Las lágrimas me nublaron la vista. Miré al cielo azul, casi esperando ver una señal, una nube con forma de sonrisa, algo. Sentí una paz inmensa. Elena no estaba celosa; Elena estaba agradecida. Estaba cediéndome el testigo.
—Claro que puedes, Sofía —dije con la voz rota—. Sería el honor más grande de mi vida ser tu mamá.
Sofía se lanzó a mis brazos y nos quedamos abrazadas un buen rato.
—¡Lau! ¡Sofía! —La voz de Santiago nos llamó desde el porche—. ¡La tarta!
—¡Vamos, mamá! —gritó Sofía, agarrándome de la mano y tirando de mí hacia la fiesta.
Esa palabra, dicha en voz alta, resonó en el aire. Santiago, que venía caminando hacia nosotras, se detuvo en seco al oírla. Nos miró a las dos, a su hija radiante y a mí, con los ojos llenos de lágrimas de felicidad.
Cuando llegamos a su altura, Sofía soltó mi mano y corrió hacia el castillo hinchable. Santiago me agarró por la cintura.
—¿La he oído bien?
—Sí. Me ha pedido permiso. Y dice que Elena también está de acuerdo.
Santiago suspiró, emocionado, y apoyó su frente contra la mía.
—Entonces no hay excusas. Ya tengo el permiso de la jefa suprema —dijo, señalando a Sofía.
De repente, se arrodilló. Allí mismo, en medio del jardín, con veinte niños corriendo alrededor y los padres mirando con curiosidad.
Santiago Mendoza sacó una cajita de terciopelo azul de su bolsillo.
—Laura, te iba a llevar a París la semana que viene para hacer esto, pero no puedo esperar. No quiero esperar. Este momento es perfecto. Aquí, en nuestra casa, con nuestra hija.

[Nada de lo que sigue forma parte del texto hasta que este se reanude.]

(* ===== verification/MemRing.v ===== *)
(** lib/nfp/_c/mem_ring.c: rings, journals and work queues of the memory units. *)
From Stdlib Require Import ZArith Lia List String.
From stdpp Require Import base list numbers option strings.
From S2P Require Import Prelude Me MemBulk.
#[local] Open Scope Z_scope.

Module MemRing.

(** struct nfp_memring_t2, a queue descriptor of four words. *)
Record nfp_memring_t2 := Memring {
  ring_size : Z; reserved1 : Z; head_ptr : Z; eop : Z; zero : Z;
  tail_ptr : Z; ring_type : Z;
  q_loc : Z; reserved2 : Z; q_page : Z; q_count : Z;
  reserved3 : Z; reserved4 : Z }.

(** The words of the descriptor: the bit-fields from the most significant bit
    down, each keeping its low bits. *)
Definition memring_words (d : nfp_memring_t2) : list Z :=
  [ (wrap 4 (ring_size d) ≪ 28) .| (wrap 2 (reserved1 d) ≪ 26)
      .| (wrap 24 (head_ptr d) ≪ 2) .| (wrap 1 (eop d) ≪ 1) .| wrap 1 (zero d);
    (wrap 30 (tail_ptr d) ≪ 2) .| wrap 2 (ring_type d);
    (wrap 2 (q_loc d) ≪ 30) .| (wrap 4 (reserved2 d) ≪ 26)
      .| (wrap 2 (q_page d) ≪ 24) .| wrap 24 (q_count d);
    (wrap 28 (reserved3 d) ≪ 4) .| wrap 4 (reserved4 d) ].

Definition mem_ring_get_addr (base : Z) : Z := addr_hi base.

Definition SZ_512 : Z := 512.
Definition SZ_16M : Z := 16777216.

(** [__is_log2] and [__log2] *)
Definition is_log2 (x : Z) : bool := (0 <? x) && ((x .& (x - 1)) =? 0).
Definition log2 (x : Z) : Z := Z.log2 x.

Definition memring_desc (base entries : Z) : nfp_memring_t2 :=
  Memring (log2 entries - 9) 0 ((u32 base ≫ 2) .& 0xffffff) 0 0
          ((u32 base ≫ 2) .& 0x3fffffff) 2
          0 0 ((base ≫ 32) .& 0x3) 0
          0 0.

(** The PREV_ALU word of the ring-number overrides:
    [ind.data16 = rnum; ind.ove_data = 1] *)
Definition ind_rnum (rnum : Z) : Z := prev_alu_raw (PrevAlu 0 0 1 0 0 0 0 0 rnum).

Definition mem_ring_setup (rnum : carg) (base : Z) (size : carg) : prog Z :=
  let entries := cval size / 4 in
  _ ← try_ctassert (is_ct rnum) (cval rnum <? 1024);
  _ ← ctassert (is_ct size);
  _ ← ctassert (is_log2 entries);
  _ ← ctassert ((SZ_512 <=? entries) && (entries <=? SZ_16M));
  let desc := memring_words (memring_desc base entries) in
  _ ← MemBulk.mem_write64 desc base (ct 16);
  _ ← MemBulk.mem_read64 base (ct 16);
  let hi := (base ≫ 8) .& 0xffffffff in
  _ ← issue (Cmd T_mem "rd_qdesc" [] hi true 0 None None (Some (ind_rnum (cval rnum))));
  Ret (hi .& 0xff000000).

Definition mem_journal_setup (rnum : carg) (base : Z) (size : carg) : prog Z :=
  mem_ring_setup rnum base size.
Definition mem_workq_setup (rnum : carg) (base : Z) (size : carg) : prog Z :=
  mem_ring_setup rnum base size.

(** The command of a ring operation, with its reply and error signal. *)
Definition ring_cmd (op : string) (data : list Z) (rnum raddr r : Z) (sync : sync_t)
    (ind : option Z) : prog reply :=
  trigger (ECmd (Cmd T_mem op data raddr true rnum (Some r) (Some sync) ind)).

Definition MEM_RING_CMD_SIGPAIR (cmdname : string) (data : list Z) (rnum : carg) (raddr : Z)
    (size max_sz : carg) (sync : sync_t) : prog reply :=
  let count := cval size ≫ 2 in
  _ ← try_ctassert (is_ct rnum) (cval rnum <? 1024);
  _ ← try_ctassert (is_ct size) (negb (cval size =? 0));
  _ ← try_ctassert (is_ct size) (is_aligned (cval size) 4);
  _ ← try_ctassert (is_ct size) (cval size <=? 16 * 4);
  _ ← ctassert (bool_decide (sync = sig_done));
  if is_ct size then
    if cval size <=? 8 * 4 then ring_cmd cmdname data (cval rnum) raddr count sig_done None
    else ring_cmd cmdname data (cval rnum) raddr count sig_done (Some (ind_len (sub32 count 1)))
  else
    max_count ← ct_const_val max_sz (cval max_sz ≫ 2);
    ring_cmd cmdname data (cval rnum) raddr max_count sig_done (Some (ind_len (sub32 count 1))).

Definition MEM_RING_CMD_SIG (cmdname : string) (data : list Z) (rnum : carg) (raddr : Z)
    (size max_sz : carg) (sync : sync_t) : prog reply :=
  let count := cval size ≫ 2 in
  _ ← try_ctassert (is_ct rnum) (cval rnum <? 1024);
  _ ← try_ctassert (is_ct size) (negb (cval size =? 0));
  _ ← try_ctassert (is_ct size) (is_aligned (cval size) 4);
  _ ← try_ctassert (is_ct size) (cval size <=? 16 * 4);
  _ ← ctassert (is_ct max_sz && (cval max_sz <=? 16 * 4));
  if is_ct size then
    if cval size <=? 8 * 4 then ring_cmd cmdname data (cval rnum) raddr count sync None
    else ring_cmd cmdname data (cval rnum) raddr count sync (Some (ind_len (sub32 count 1)))
  else
    max_count ← ct_const_val max_sz (cval max_sz ≫ 2);
    ring_cmd cmdname data (cval rnum) raddr max_count sync (Some (ind_len (sub32 count 1))).

Definition __mem_ring_get (rnum : carg) (raddr : Z) (size max_size : carg) (sync : sync_t) : prog reply :=
  MEM_RING_CMD_SIGPAIR "get" [] rnum raddr size max_size sync.

(** [wait_for_all_single(&sigpair.even)], then the odd signal means the command
    failed. *)
Definition wait_pair (r : reply) : prog (list Z * Z) :=
  _ ← Vis (EArb A_wait) (fun _ => Ret tt);
  Ret (r_words r, if r_odd r then -1 else 0).

Definition mem_ring_get (rnum : carg) (raddr : Z) (size : carg) : prog (list Z * Z) :=
  r ← __mem_ring_get rnum raddr size size sig_done;
  wait_pair r.

Definition __mem_ring_get_freely (rnum : carg) (raddr : Z) (size max_size : carg)
    (sync : sync_t) : prog reply :=
  MEM_RING_CMD_SIG "get_freely" [] rnum raddr size max_size sync.

Definition mem_ring_get_freely (rnum : carg) (raddr : Z) (size : carg) : prog (list Z) :=
  r ← __mem_ring_get_freely rnum raddr size size ctx_swap;
  Ret (r_words r).

Definition __mem_ring_pop (rnum : carg) (raddr : Z) (size max_size : carg) (sync : sync_t) : prog reply :=
  MEM_RING_CMD_SIGPAIR "pop" [] rnum raddr size max_size sync.

Definition mem_ring_pop (rnum : carg) (raddr : Z) (size : carg) : prog (list Z * Z) :=
  r ← __mem_ring_pop rnum raddr size size sig_done;
  wait_pair r.

Definition __mem_ring_put (rnum : carg) (raddr : Z) (data : list Z) (size max_size : carg)
    (sync : sync_t) : prog reply :=
  MEM_RING_CMD_SIGPAIR "put" data rnum raddr size max_size sync.

(** [(result & (1 << 31)) ? (result << 2) : -1] on the status word *)
Definition mem_ring_put (rnum : carg) (raddr : Z) (data : list Z) (size : carg) : prog Z :=
  r ← __mem_ring_put rnum raddr data size size sig_done;
  _ ← Vis (EArb A_wait) (fun _ => Ret tt);
  let result := word0 r in
  Ret (if negb ((result .& (1 ≪ 31)) =? 0) then s32 (shl32 result 2) else -1).

Definition __mem_ring_journal (rnum : carg) (raddr : Z) (data : list Z) (size max_size : carg)
    (sync : sync_t) : prog reply :=
  MEM_RING_CMD_SIG "journal" data rnum raddr size max_size sync.

Definition mem_ring_journal (rnum : carg) (raddr : Z) (data : list Z) (size : carg) : prog unit :=
  _ ← __mem_ring_journal rnum raddr data size size ctx_swap;
  Ret tt.

Definition mem_ring_journal_fast (rnum : carg) (raddr value : Z) : prog unit :=
  _ ← try_ctassert (is_ct rnum) (cval rnum <? 1024);
  _ ← issue (Cmd T_mem "fast_journal" [] raddr true value None None
                 (Some (ind_rnum (cval rnum))));
  Ret tt.

Definition __mem_workq_add_work (rnum : carg) (raddr : Z) (data : list Z) (size max_size : carg)
    (sync : sync_t) : prog reply :=
  MEM_RING_CMD_SIG "qadd_work" data rnum raddr size max_size sync.

Definition mem_workq_add_work (rnum : carg) (raddr : Z) (data : list Z) (size : carg) : prog unit :=
  _ ← __mem_workq_add_work rnum raddr data size size ctx_swap;
  Ret tt.

Definition mem_workq_add_work_imm (rnum : carg) (raddr data : Z) : prog unit :=
  _ ← try_ctassert (is_ct rnum) (cval rnum <? 1024);
  _ ← issue (Cmd T_mem "qadd_work_imm" [] raddr true data (Some 1) None
                 (Some (ind_rnum (cval rnum))));
  Ret tt.

Definition __mem_workq_add_thread (rnum : carg) (raddr : Z) (size max_size : carg)
    (sync : sync_t) : prog reply :=
  MEM_RING_CMD_SIG "qadd_thread" [] rnum raddr size max_size sync.

Definition mem_workq_add_thread (rnum : carg) (raddr : Z) (size : carg) : prog (list Z) :=
  r ← __mem_workq_add_thread rnum raddr size size ctx_swap;
  Ret (r_words r).

(** [desc.q_count << 2] of the descriptor the command reads *)
Definition mem_ring_current_size (rnum : carg) (raddr : Z) : prog Z :=
  _ ← try_ctassert (is_ct rnum) (cval rnum <? 1024);
  ws ← issue (Cmd T_mem "push_qdesc" [] raddr true (cval rnum) None (Some ctx_swap) None);
  Ret (shl32 (field 0 24 (nth 2 ws 0)) 2).

(** ** Properties *)

(** The descriptor of a ring of [2 ^ k] entries at a 38-bit base aligned to the
    entry size decodes to that size and to that base, empty. *)
Lemma memring_fields d :
  nth 0 (memring_words d) 0 ≫ 28 = wrap 4 (ring_size d) /\
  field 2 24 (nth 0 (memring_words d) 0) = wrap 24 (head_ptr d) /\
  field 2 30 (nth 1 (memring_words d) 0) = wrap 30 (tail_ptr d) /\
  field 24 2 (nth 2 (memring_words d) 0) = wrap 2 (q_page d) /\
  field 0 24 (nth 2 (memring_words d) 0) = wrap 24 (q_count d).
Proof.
  unfold memring_words, field. cbn [nth].
  split_ands; bitwise_as i; bits_cases; f_equal; lia.
Qed.

Lemma is_log2_pow2 k : 0 <= k -> is_log2 (2 ^ k) = true.
Proof.
  intros Hk. unfold is_log2. apply andb_true_iff. split.
  - apply Z.ltb_lt, Z.pow_pos_nonneg; lia.
  - apply Z.eqb_eq. rewrite Z.sub_1_r, <- Z.ones_equiv, Z.land_ones by lia.
    apply Z_mod_same_full.
Qed.

Lemma prev_rnum rnum : 0 <= rnum < 1024 ->
  prev_data16 (ind_rnum rnum) = rnum /\ prev_ove_data (ind_rnum rnum) = 1.
Proof.
  intros Hr. unfold ind_rnum. rewrite prev_alu_data16, prev_alu_ove_data.
  split; [apply wrap_id; unfold in_word; simpl; lia|done].
Qed.

Lemma addr_hi_raddr base : in_word 40 base -> addr_hi base ≪ 8 = (base ≫ 32) ≪ 32.
Proof.
  intros Hb. pose proof (addr_split _ Hb) as E. unfold addr_lo in E.
  change 0xffffffff with (Z.ones 32) in E. rewrite Z.land_ones in E by lia.
  rewrite (Z.shiftl_mul_pow2 (base ≫ 32)), Z.shiftr_div_pow2 by lia. divlia.
Qed.

(** Setting up a ring of 2^k entries writes the two-reference queue
    descriptor at its base, reads it back, and loads it as the queue of the ring
    number; the descriptor encodes the size, the low 26 and 32 bits of the base as
    head and tail and the top bits as the queue page, with a count of zero. *)
Theorem mem_ring_setup_spec rnum base k :
  0 <= cval rnum < 1024 -> in_word 40 base -> base mod 2048 = 0 -> 9 <= k <= 24 ->
  exists w r q desc,
    (forall St (h : St -> event -> reply * St) s,
      let o := exec h (mem_ring_setup rnum base (ct (4 * 2 ^ k))) s in
      o_trace o = [ECmd w; ECmd r; ECmd q] /\ o_res o = inl (mem_ring_get_addr base)) /\
    presents w T_mem "write" desc base (Some 2) (Some ctx_swap) /\
    presents r T_mem "read" [] base (Some 2) (Some ctx_swap) /\
    c_op q = "rd_qdesc"%string /\ cmd_addr q = base /\
    option_map prev_data16 (c_prev q) = Some (cval rnum) /\
    2 ^ (9 + (nth 0 desc 0 ≫ 28)) = 2 ^ k /\
    4 * field 2 24 (nth 0 desc 0) = base mod 2 ^ 26 /\
    4 * field 2 30 (nth 1 desc 0) = base mod 2 ^ 32 /\
    field 24 2 (nth 2 desc 0) = field 32 2 base /\
    field 0 24 (nth 2 desc 0) = 0.
Proof.
  intros Hr Hb Hal Hk. pose proof (addr_split _ Hb) as Hsplit.
  assert (E4 : 4 * 2 ^ k / 4 = 2 ^ k) by (rewrite Z.mul_comm; apply Z.div_mul; lia).
  assert (Hsz : (SZ_512 <=? 2 ^ k) && (2 ^ k <=? SZ_16M) = true).
  { apply andb_true_iff. split; apply Z.leb_le;
      [change SZ_512 with (2 ^ 9)|change SZ_16M with (2 ^ 24)]; apply Z.pow_le_mono_r; lia. }
  do 4 eexists. split.
  { intros St h s. unfold mem_ring_setup. cbn [cval is_ct ct].
    rewrite E4, (is_log2_pow2 k), Hsz by lia.
    unfold mbind, prog_bind. rewrite try_ctassert_true by (apply Z.ltb_lt; lia).
    split; [reflexivity|]. simpl. unfold mem_ring_get_addr, addr_hi.
    f_equal. change 0xffffffff with (Z.ones 32). change 0xff000000 with (Z.ones 8 ≪ 24).
    bitwise_as i. bits_cases. }
  destruct (memring_fields (memring_desc base (2 ^ k))) as (-> & -> & -> & -> & ->).
  split_ands; try reflexivity; try (split; try reflexivity; by apply addr_split).
  - unfold cmd_addr. cbn [c_shl8 c_hi c_lo]. change 0xffffffff with (Z.ones 32).
    rewrite wrap_land_ones, wrap_id, Z.shiftl_mul_pow2, Z.shiftr_div_pow2 by
      (rewrite ?Z.shiftr_div_pow2; unfold in_word in *; divlia). divlia.
  - cbn [c_prev option_map]. by rewrite (proj1 (prev_rnum _ Hr)).
  - cbn [ring_size memring_desc]. unfold log2. rewrite Z.log2_pow2 by lia.
    rewrite wrap_id by (unfold in_word; simpl; lia). f_equal; lia.
  - cbn [head_ptr memring_desc]. change 0xffffff with (Z.ones 24).
    rewrite wrap_land_ones, wrap_idem by lia. unfold wrap. rewrite Z.shiftr_div_pow2 by lia. divlia.
  - cbn [tail_ptr memring_desc]. change 0x3fffffff with (Z.ones 30).
    rewrite wrap_land_ones, wrap_idem by lia. unfold wrap. rewrite Z.shiftr_div_pow2 by lia. divlia.
  - cbn [q_page memring_desc]. change 0x3 with (Z.ones 2).
    rewrite wrap_land_ones, wrap_idem by lia. done.
Qed.

Lemma mem_ring_setup_spec_witness :
  exists w r q desc,
    (forall St (h : St -> event -> reply * St) s,
      let o := exec h (mem_ring_setup (ct 7) 0x1200000800 (ct (4 * 2 ^ 10))) s in
      o_trace o = [ECmd w; ECmd r; ECmd q] /\ o_res o = inl (mem_ring_get_addr 0x1200000800)) /\
    cmd_addr w = 0x1200000800 /\ cmd_addr r = 0x1200000800 /\ cmd_addr q = 0x1200000800 /\
    2 ^ (9 + (nth 0 desc 0 ≫ 28)) = 2 ^ 10.
Proof.
  destruct (mem_ring_setup_spec (ct 7) 0x1200000800 10)
    as (w & r & q & desc & Hex & Pw & Pr & _ & Hq & _ & Hs & _);
    [cbn; lia|by vm_compute|reflexivity|lia|].
  exists w, r, q, desc. exact (conj Hex (conj (pr_addr _ _ _ _ _ _ _ Pw)
    (conj (pr_addr _ _ _ _ _ _ _ Pr) (conj Hq Hs)))).
Defined.

End MemRing.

Abrió la caja. Un anillo sencillo, con un diamante solitario precioso, brillaba al sol.
—Laura Méndez, llegaste a mi vida para cuidar a mi hija, pero acabaste salvándome a mí. Me has enseñado a amar de nuevo cuando pensé que mi corazón estaba muerto. ¿Me harías el hombre más feliz de la tierra? ¿Te casarías conmigo?
El mundo se detuvo. El ruido de la fiesta se convirtió en un zumbido lejano. Solo existíamos él y yo.
—Sí —dije, riendo y llorando a la vez—. Sí, sí y mil veces sí.
Él me puso el anillo, se levantó y me besó apasionadamente. Los invitados estallaron en aplausos. Sofía, al ver lo que pasaba, corrió hacia nosotros y se metió en medio del abrazo, gritando “¡Boda, boda, boda!”.
Nos reímos los tres, formando un abrazo grupal que era un escudo contra cualquier adversidad.
Esa noche, después de acostar a Sofía (que se durmió con una sonrisa de oreja a oreja), Santiago y yo nos sentamos en el porche, mirando las estrellas con una copa de vino.
—¿Te arrepientes? —me preguntó de repente—. De haber dejado tu vida, de aguantar el drama, el despido…
Le miré, acariciando el anillo en mi dedo.
—Me despidieron sin razón, Santiago. Fue el peor día de mi vida. Pero si no hubiera pasado, si no me hubiera ido, nunca habríamos sabido lo que significábamos el uno para el otro. A veces, hace falta perder algo para darse cuenta de su valor.
—Nunca más —prometió él, besándome la mano—. Nunca más te perderé.
Y así, bajo el cielo estrellado de Andalucía, supe que mi cuento de hadas era real. No porque hubiera un príncipe y un castillo, sino porque había amor, perdón y una familia que había luchado contra viento y marea para encontrarse. La niñera había sido despedida, sí. Pero la madre y la esposa acababan de ser contratadas para el puesto más importante de todos: ser feliz para siempre.